After a bit of research, my solution would look like this:
SELECT m.module_termid, t.term_name, m.module_name, m.module_content
FROM modules m
INNER JOIN terms t ON m.module_termid = t.term_id
WHERE m.module_content LIKE CONCAT('%', TRIM(t.term_name), '%')
edit: Regarding Paul Morgans comment, I replaced CONCAT('%', t.term_name, '%') with CONCAT('%', TRIM(t.term_name), '%') so that all the whitespaces in t.term_name are stripped off. If you need the whitespaces in t.term_name, just remove the TRIM call and use the old version (CONCAT('%', t.term_name, '%'))
MySQL does not have any concatenation operator, and the query should actually be written as:
SELECT m.module_termid, t.term_name, m.module_name, m.module_content
FROM modules m
JOIN terms t ON m.module_content LIKE CONCAT('%', t.term_name, '%');
But what happened:
m.module_content LIKE '%' || t.term_name || '%'
is actually equivalent to
(m.module_content LIKE '%') || (t.term_name) || ('%')

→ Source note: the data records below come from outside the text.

(** * Gotex dashboard: the client-side contract of the React front end

    A shallow embedding of the TypeScript components of the front end and
    the properties the specification states about them.

    - [JS]: the JavaScript values the code handles as [any] (parsed JSON
      bodies, the parsed local-storage value), with property reads,
      truthiness, [||], [trim] and string conversion as the language has
      them.  The browser is a parameter: [Platform] gives [JSON.parse],
      [JSON.stringify] and the [Date] conversions, [UriEncoder] gives
      [encodeURIComponent].
    - [Net], [Runtime]: requests, responses, and the event loop.  An [async]
      handler is a tree of type [Async]: it sets state, reads the clock,
      issues [fetch] requests and suspends on them.  A handler closes over
      the component state of the render that created it, so it is a
      function of that snapshot; its state setters act on the state
      current when they run.  A [World] holds the state, the requests in
      flight with the code waiting on each, and every request sent.
    - [MarketService], [TradingChart], [QueryInterface], [AppShell],
      [FileUpload], [FileUploadOverlay], [Learning]: the components, one
      module per source component, with the events of their controls.
    - Properties: one section per component. *)

From Stdlib Require Import ZArith String Ascii List Bool Lia Sorted.
From stdpp Require Import base gmap strings list pretty.

Set Warnings "-register-all".

Open Scope string_scope.
Open Scope Z_scope.
Open Scope list_scope.

(* ===================================================================== *)
(** ** JavaScript values *)
(* ===================================================================== *)

Module JS.

(** An [Error] object: its [name] and its [message]. *)
Record Error : Type := mkError { name : string; message : string }.

Definition PlainError (msg : string) : Error := mkError "Error" msg.
Definition TypeError (msg : string) : Error := mkError "TypeError" msg.
Definition SyntaxError (msg : string) : Error := mkError "SyntaxError" msg.

(** The outcome of an expression that may throw. *)
Inductive Result (A : Type) : Type :=
| Ok (a : A)
| Err (e : Error).
Arguments Ok {A} a.
Arguments Err {A} e.

Definition rbind {A B} (r : Result A) (f : A -> Result B) : Result B :=
  match r with
  | Ok a => f a
  | Err e => Err e
  end.

(** Values.  Numbers are the integral ones (the code never computes with a
    number of a response: it tests it for truthiness and stores it).  A
    [Date] object is its time value in milliseconds, [None] for an invalid
    date.  An object is the list of its own properties; a key occurs once. *)
Inductive JSValue : Type :=
| JUndefined
| JNull
| JBool (b : bool)
| JNum (n : Z)
| JStr (s : string)
| JDate (t : option Z)
| JArr (items : list JSValue)
| JObj (fields : list (string * JSValue)).
(** * Maze pipeline of chatwindow.cpp: grid, openings, sealing, BFS, moves

    A shallow embedding of the static helpers of [src/chatwindow.cpp]
    ([isWhite], [buildGrid], [findOpenings], [bfsPath], [pathToMoves]) and of
    the two grid/coordinate fragments of [ChatWindow::solveMazeFromFile]
    (border sealing and the cell -> normalized point mapping).

    Conventions of the embedding.
    - C++ [int] values are [Z]; the grids handled here are [QVector]s, so
      every index, count and distance that is computed stays below the size
      of an allocated vector and no [int] operation overflows.
    - [QVector<T>] is [list T]; [v[i]] outside [0, size) is undefined
      behaviour in the source and is the result [Err OutOfRange] here; an
      integer division by zero is [Err DivByZero].
    - [while] loops run on fuel; running out of fuel is the result
      [Err OutOfFuel], so that [Ok] always means that the source returns.
    - [for (int i = lo; i < hi; ++i)] is the combinator [forZ lo hi]. *)

From Stdlib Require Import ZArith QArith Qminmax Lia Lqa String Ascii DecimalString Floats Uint63 Sorted.
From stdpp Require Import base option list.

Open Scope Z_scope.

(** ** Results of partial computations *)

Inductive error : Set :=
| OutOfRange   (* an index outside its vector *)
| DivByZero    (* an integer division by zero *)
| OutOfFuel.   (* a [while] loop out of fuel *)

Inductive res (A : Type) : Type :=
| Ok (a : A)
| Err (e : error).
Arguments Ok {A} a.
Arguments Err {A} e.

Definition bind {A B} (m : res A) (k : A -> res B) : res B :=
  match m with
  | Ok a => k a
  | Err e => Err e
  end.

Notation "x <~ m ;; k" := (bind m (fun x => k))
  (at level 100, m at next level, right associativity).

(** ** QVector *)

Definition size {A} (v : list A) : Z := Z.of_nat (length v).

(** [v[i]] for reading. *)
Definition at_ {A} (v : list A) (i : Z) : res A :=
  if i <? 0 then Err OutOfRange
  else match v !! Z.to_nat i with
       | Some a => Ok a
       | None => Err OutOfRange
       end.

(** [v[i] = a]. *)
Definition set_at {A} (v : list A) (i : Z) (a : A) : res (list A) :=
  if (0 <=? i) && (i <? size v) then Ok (<[Z.to_nat i := a]> v) else Err OutOfRange.

(** [for (int i = lo; i < hi; ++i) body], the state threaded through. *)
Fixpoint for_ {X} (n : nat) (i : Z) (body : Z -> X -> res X) (s : X) : res X :=
  match n with
  | O => Ok s
  | S n' => s' <~ body i s ;; for_ n' (i + 1) body s'
  end.

Definition forZ {X} (lo hi : Z) (body : Z -> X -> res X) (s : X) : res X :=
  for_ (Z.to_nat (hi - lo)) lo body s.

(** ** QPoint and the occupancy grid *)

Record QPoint : Set := QPt { px : Z; py : Z }.

#[global] Instance QPoint_eq_dec : EqDecision QPoint.
Proof. solve_decision. Defined.

(** [QVector<QVector<bool>>], indexed [grid[y][x]]; [true] is a free cell. *)
Abbreviation grid := (list (list bool)).

Definition at2 (g : grid) (y x : Z) : res bool :=
  row <~ at_ g y ;; at_ row x.

Definition set2 (g : grid) (y x : Z) (b : bool) : res grid :=
  row <~ at_ g y ;;
  row' <~ set_at row x b ;;
  set_at g y row'.

(** ** bfsPath (chatwindow.cpp, lines 151-197) *)

Module BFS.

Record state : Type := St { queue : list QPoint; dist : list Z; parent : list QPoint }.

Definition idx (gw x y : Z) : Z := y * gw + x.

Definition dx : list Z := [1; -1; 0; 0].
Definition dy : list Z := [0; 0; 1; -1].

(** The body of the [for (int k = 0; k < 4; ++k)] loop for the cell [u]. *)
Definition visit (g : grid) (gw gh : Z) (u : QPoint) (k : Z) (st : state) : res state :=
  dxk <~ at_ dx k ;;
  dyk <~ at_ dy k ;;
  let nx := px u + dxk in
  let ny := py u + dyk in
  if (nx <? 0) || (ny <? 0) || (nx >=? gw) || (ny >=? gh) then Ok st
  else
    c <~ at2 g ny nx ;;
    if negb c then Ok st
    else
      let id := idx gw nx ny in
      dn <~ at_ (dist st) id ;;
      if negb (dn =? -1) then Ok st
      else
        du <~ at_ (dist st) (idx gw (px u) (py u)) ;;
        dist' <~ set_at (dist st) id (du + 1) ;;
        parent' <~ set_at (parent st) id u ;;
        Ok (St (queue st ++ [QPt nx ny]) dist' parent').

(** [while (!q.empty())]: one unit of fuel per dequeued cell. *)
Fixpoint loop (fuel : nat) (g : grid) (gw gh : Z) (goal : QPoint) (st : state)
  : res state :=
  match fuel with
  | O => Err OutOfFuel
  | S fuel' =>
      match queue st with
      | [] => Ok st
      | u :: q' =>
          let st1 := St q' (dist st) (parent st) in
          if decide (u = goal) then Ok st1
          else
            st2 <~ forZ 0 4 (visit g gw gh u) st1 ;;
            loop fuel' g gw gh goal st2
      end
  end.

(** The reconstruction loop
    [for (v = goal; v != QPoint(-1,-1); v = parent[idx(v)])]. *)
Fixpoint walkBack (fuel : nat) (gw : Z) (par : list QPoint) (start v : QPoint)
  (path : list QPoint) : res (list QPoint) :=
  match fuel with
  | O => Err OutOfFuel
  | S fuel' =>
      if decide (v = QPt (-1) (-1)) then Ok path
      else
        let path' := path ++ [v] in
        if decide (v = start) then Ok path'
        else
          v' <~ at_ par (idx gw (px v) (py v)) ;;
          walkBack fuel' gw par start v' path'
  end.

Definition bfsPath (g : grid) (start goal : QPoint) : res (list QPoint) :=
  let gh := size g in
  if gh =? 0 then Ok []
  else
    row0 <~ at_ g 0 ;;
    let gw := size row0 in
    let n := Z.to_nat (gw * gh) in
    let dist0 := replicate n (-1) in
    let parent0 := replicate n (QPt (-1) (-1)) in
    dist1 <~ set_at dist0 (idx gw (px start) (py start)) 0 ;;
    st <~ loop (S n) g gw gh goal (St [start] dist1 parent0) ;;
    dg <~ at_ (dist st) (idx gw (px goal) (py goal)) ;;
    if dg =? -1 then Ok []
    else
      path <~ walkBack (S n) gw (parent st) start goal [] ;;
      Ok (rev path).

End BFS.

(** ** isWhite and buildGrid (chatwindow.cpp, lines 81-121)

    The [double] values of these two functions are IEEE 754 binary64 numbers
    ([PrimFloat]), each operation rounded to nearest, in the order in which
    the source writes them. *)

Record QImage : Type := { width : Z; height : Z; pixel : Z -> Z -> Z }.

(** [QRgb] is 0xAARRGGBB. *)
Definition qRed (c : Z) : Z := Z.land (Z.shiftr c 16) 255.
Definition qGreen (c : Z) : Z := Z.land (Z.shiftr c 8) 255.
Definition qBlue (c : Z) : Z := Z.land c 255.

(** [(double) n] for an [int]. *)
Definition double_of_int (n : Z) : float :=
  if n <? 0 then (- of_uint63 (Uint63.of_Z (- n)))%float
  else of_uint63 (Uint63.of_Z n).

(** [int(f)]: the conversion of a finite [double] truncates toward zero. *)
Definition int_of_double (f : float) : Z :=
  match Prim2SF f with
  | S754_finite s m e =>
      let a := match e with
               | Z0 => Zpos m
               | Zpos p => Zpos m * 2 ^ Zpos p
               | Zneg p => Zpos m / 2 ^ Zpos p
               end in
      if s then - a else a
  | _ => 0
  end.

#[warnings="-inexact-float"]
Definition luminance (c : Z) : Z :=
  int_of_double (0.2126 * double_of_int (qRed c) + 0.7152 * double_of_int (qGreen c)
                 + 0.0722 * double_of_int (qBlue c))%float.

Definition isWhite (img : QImage) (x y : Z) : bool :=
  if (x <? 0) || (y <? 0) || (x >=? width img) || (y >=? height img) then false
  else luminance (pixel img x y) >? 230.

(** [a / b] on [int]: truncating, undefined for [b = 0]. *)
Definition int_div (a b : Z) : res Z :=
  if b =? 0 then Err DivByZero else Ok (Z.quot a b).

(** [v.resize(n)]: truncate, or extend with default-constructed values. *)
Definition resize {A} (n : Z) (dflt : A) (v : list A) : list A :=
  take (Z.to_nat n) v ++ replicate (Z.to_nat n - length v) dflt.

(** The two innermost loops: the pixels of one cell are counted. *)
Definition countCell (maze : QImage) (x0 x1 y0 y1 : Z) : res (Z * Z) :=
  forZ y0 y1 (fun y cnt =>
    forZ x0 x1 (fun x '(whiteCount, total) =>
      let total := total + 1 in
      Ok (if isWhite maze x y then (whiteCount + 1, total) else (whiteCount, total)))
      cnt) (0, 0).

(** [ratio > 0.7] for [ratio = total > 0 ? (double) whiteCount / (double) total : 0.0]. *)
#[warnings="-inexact-float"]
Definition mostlyWhite (whiteCount total : Z) : bool :=
  let ratio := if total >? 0
               then (double_of_int whiteCount / double_of_int total)%float
               else 0%float in
  (0.7 <? ratio)%float.

(** [grid] is an in/out reference in the source: [grid0] is its value at the call. *)
Definition buildGrid (maze : QImage) (cellSize : Z) (grid0 : grid) : res grid :=
  gw <~ int_div (width maze + cellSize - 1) cellSize ;;
  gh <~ int_div (height maze + cellSize - 1) cellSize ;;
  forZ 0 gh (fun gy gr =>
    row <~ at_ gr gy ;;
    gr <~ set_at gr gy (resize gw false row) ;;
    forZ 0 gw (fun gx gr =>
      let x0 := gx * cellSize in
      let y0 := gy * cellSize in
      let x1 := Z.min (x0 + cellSize) (width maze) in
      let y1 := Z.min (y0 + cellSize) (height maze) in
      cnt <~ countCell maze x0 x1 y0 y1 ;;
      set2 gr gy gx (mostlyWhite (fst cnt) (snd cnt))) gr)
    (resize gh [] grid0).

(** ** findOpenings (chatwindow.cpp, lines 124-148) *)

(** The two scanning loops, which fill [openings]. *)
Definition collectOpenings (g : grid) (gw gh : Z) : res (list QPoint) :=
  openings <~ forZ 0 gw (fun x openings =>
      top <~ at2 g 0 x ;;
      let openings := if top then openings ++ [QPt x 0] else openings in
      bottom <~ at2 g (gh - 1) x ;;
      Ok (if bottom then openings ++ [QPt x (gh - 1)] else openings)) [] ;;
  forZ 0 gh (fun y openings =>
      left <~ at2 g y 0 ;;
      let openings := if left then openings ++ [QPt 0 y] else openings in
      right <~ at2 g y (gw - 1) ;;
      Ok (if right then openings ++ [QPt (gw - 1) y] else openings)) openings.

(** [None] is the result [false] (neither [start] nor [goal] is assigned),
    [Some (start, goal)] the result [true]. *)
Definition findOpenings (g : grid) : res (option (QPoint * QPoint)) :=
  let gh := size g in
  if gh =? 0 then Ok None
  else
    row0 <~ at_ g 0 ;;
    let gw := size row0 in
    openings <~ collectOpenings g gw gh ;;
    if size openings <? 2 then Ok None
    else
      match openings with
      | [] => Err OutOfRange
      | front :: _ => Ok (Some (front, List.last openings front))
      end.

which is always 1. Thus, you have a Cartesian Product =)
UPD: more as a reference to myself, MySQL does have a concatenation operator ||, but to use it one should set PIPES_AS_CONCAT mode:
mysql> SET sql_mode= 'pipes_as_concat';
Query OK, 0 rows affected (0.00 sec)
mysql> SELECT 'qwe' || 'asd';
+----------------+
| 'qwe' || 'asd' |
+----------------+
| qweasd |
+----------------+
1 row in set (0.00 sec)
You may try this instead:
SELECT m.module_termid, t.term_name, m.module_name, m.module_content
FROM modules m
JOIN terms t ON (m.module_content LIKE '%' + t.term_name + '%')
Instead of "LIKE", using "IN" should be the solution: something like:-
SELECT m.module_termid, t.term_name, m.module_name, m.module_content
FROM modules m JOIN terms t ON m.module_termid = t.term_id
WHERE m.module_content IN (SELECT term_name FROM terms);
Try the below query -
SELECT
tp.module_termid,
tp.term_name,
tp.module_name,
tp.module_content
FROM (
SELECT
m.module_termid,
t.term_name,
m.module_name,
m.module_content,
IF(LOCATE(t.term_name,m.module_content)!=0, m.module_content, ' ')
as required_content
FROM modules m
LEFT JOIN terms t ON m.module_termid = t.term_id
) tp
WHERE tp.required_content != '';
For the above query you will get all rows where term_name columns data is present as a whole word in modules table's module_content column. If you dont want to match only on whole word then in that case u can use MYSQL'S regular expression function in place of LOCATE function.
The documentation for LOCATE function can be found out here
I don't think it is a good way to resolve the problem like this.supports that you have a lot of module items,and the popular word is limit.each time you exec the sql,it needs lots of disk io and may block the online mysql db.
my way is like this:
invert index the module content.
search the popular words with the index.
bind the module id to the key word.
as you can see.it is very efficient and fast.so,the problem is how to make inverted index on the module content.sphinx will do a good job.